(* ===== verification/Parallel.v ===== *)
(** * Cases in parallel (tools/sos_runner.py: [_run_arch] with [-j N])

    The rows of an architecture with several workers: each case is a worker that
    compiles, links, boots and judges, step by step on the one world all workers
    share.  Where compilers write what they are told to, and no case reads what
    another builds, the rows a parallel run prints, and its counts, are those of
    the serial run.  The interface that says so is [Files.FileView]. *)

From Stdlib Require Import Ascii.
From S2P Require Import Prelude PyStr PyPath Arches Case Check RegionTable CasesA Host SampleHost.
From S2P Require Import Toolchain Build BuildPlan Isolation Files MapOrdered Threads RunArch CaseTable.
From stdpp Require Import base list sets gmap relations strings numbers option.

Open Scope nat_scope.
Open Scope py_scope.

Module Parallel.
Import Check RegionTable Toolchain Build BuildPlan Isolation MapOrdered Threads RunArch CaseTable.

(** ** A case as a worker *)

Section worker.
Context `{Hst : Host} `{R : Repo} `{C : Tty}.
Context (T : toolchain) (arch : Arch) (qemu lld clang : string) (objs : list string).

(** The module path of the image format, where the toolchain has it. *)
Definition imgformat : string :=
  match module_path_arg T "imgformat" with Ok path => path | Raise _ => "" end.

(** The steps of a plan, up to the first that fails, and what follows. *)
Fixpoint plan_thread {B} (plan : list action) (k : res unit → prog B) : prog B :=
  match plan with
  | [] => k (Ok tt)
  | a :: plan => Do (do_action a) (λ r, match r with Ok _ => plan_thread plan k | Raise e => k (Raise e) end)
  end.

Definition lines_of (case : Case) : list string :=
  match regions_text case arch with Ok lines => lines | Raise _ => [] end.

Definition plan_of (ci : Case * case_images) : list action :=
  elf_plan T ci.1 (default "" (i_root ci.2)) (default [] (i_children ci.2)) (lines_of ci.1) arch objs
    imgformat lld clang.

Definition boot_of (case : Case) : action :=
  Boot (qemu_argv qemu arch (artifact arch (c_name case) ".elf")) (keystrokes <$> c_stdin case).

(** The verdict on what the emulator ended with. *)
Definition judge (case : Case) (code : option Z) (out : string) : res verdict :=
  '(ok, reason) ← _check case arch code out (bool_decide (code = None));
  mret (if ok : bool then Verdict true (CHECK +:+ " " +:+ c_name case) []
        else Verdict false (CROSS +:+ " " +:+ c_name case +:+ "  (" +:+ reason +:+ ")") []).

Definition case_thread (ci : Case * case_images) : prog verdict :=
  let case := ci.1 in
  plan_thread (plan_of ci) (λ r,
    match r with
    | Raise (ToolError msg) =>
        Done (Ok (Verdict false (CROSS +:+ " " +:+ c_name case +:+ "  (build error)")
                    ((λ line, "    " +:+ line) <$> splitlines msg)))
    | Raise e => Done (Raise e)
    | Ok _ =>
        Do (boot (qemu_argv qemu arch (artifact arch (c_name case) ".elf")) (keystrokes <$> c_stdin case))
          (λ r, match r with Ok (code, out) => Done (judge case code out) | Raise e => Done (Raise e) end)
    end).

(** The package phase left the images the case asks for. *)
Definition ready (ci : Case * case_images) : Prop :=
  images_ready ci.1 ci.2 (default "" (i_root ci.2)).

Lemma plan_thread_denote {B} plan (k : res unit → prog B) w :
  denote (plan_thread plan k) w = let '(r, w') := run_plan plan w in denote (k r) w'.
Proof.
  revert w. unfold run_plan. induction plan as [|a plan IH]; intros w; [done|].
  cbn [plan_thread for_each denote]. rewrite M_bind_unfold.
  destruct (do_action a w) as [[[]|e] w1]; [apply IH|done].
Qed.

(** The worker by itself is [run_case]. *)
Lemma case_thread_denote ci w :
  ready ci → is_ok (_region_rows ci.1 arch) = true → module_path_arg T "imgformat" = Ok imgformat →
  denote (case_thread ci) w = run_case T arch qemu lld clang objs ci.1 ci.2 w.
Proof.
  destruct ci as [case images]. intros Hr Hrows Hi. unfold case_thread. rewrite plan_thread_denote.
  assert (regions_text case arch = Ok (lines_of case)) as Hl.
  { unfold lines_of, regions_text. cbn in Hrows. by destruct (_region_rows case arch). }
  cbn [fst snd]. unfold run_case. rewrite M_bind_unfold. unfold catch_tool.
  rewrite (build_elf_carries T case images arch objs imgformat _ _ lld clang Hr (λ _, Hl) Hi w), M_bind_unfold.
  unfold plan_of. cbn [fst snd]. destruct (run_plan _ w) as [[[]|e] w1]; cbn.
  - rewrite M_bind_unfold. unfold _run_qemu. rewrite M_bind_unfold.
    destruct (boot _ _ w1) as [[[code out]|e] w2]; [|done]. cbn. unfold judge, lift.
    rewrite M_bind_unfold, check_captured. destruct (_check _ _ _ _ _) as [[ok reason]|e]; [|done]. by destruct ok.
  - by destruct e.
Qed.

┄┄┄┄┄┄┄┄┄┄┄┄┄┄┄┄┄┄┄┄

▶ _HOW TO COMPLETE THIS TASK_: Copy out the entries exactly. Begin at the first line and end with the line that has "Import Check RegionTable".

▶ _EXERCISE RESULT_:
(* ===== verification/Parallel.v ===== *)
(** * Cases in parallel (tools/sos_runner.py: [_run_arch] with [-j N])

    The rows of an architecture with several workers: each case is a worker that
    compiles, links, boots and judges, step by step on the one world all workers
    share.  Where compilers write what they are told to, and no case reads what
    another builds, the rows a parallel run prints, and its counts, are those of
    the serial run.  The interface that says so is [Files.FileView]. *)

From Stdlib Require Import Ascii.
From S2P Require Import Prelude PyStr PyPath Arches Case Check RegionTable CasesA Host SampleHost.
From S2P Require Import Toolchain Build BuildPlan Isolation Files MapOrdered Threads RunArch CaseTable.
From stdpp Require Import base list sets gmap relations strings numbers option.

Open Scope nat_scope.
Open Scope py_scope.

Module Parallel.
Import Check RegionTable Toolchain Build BuildPlan Isolation MapOrdered Threads RunArch CaseTable.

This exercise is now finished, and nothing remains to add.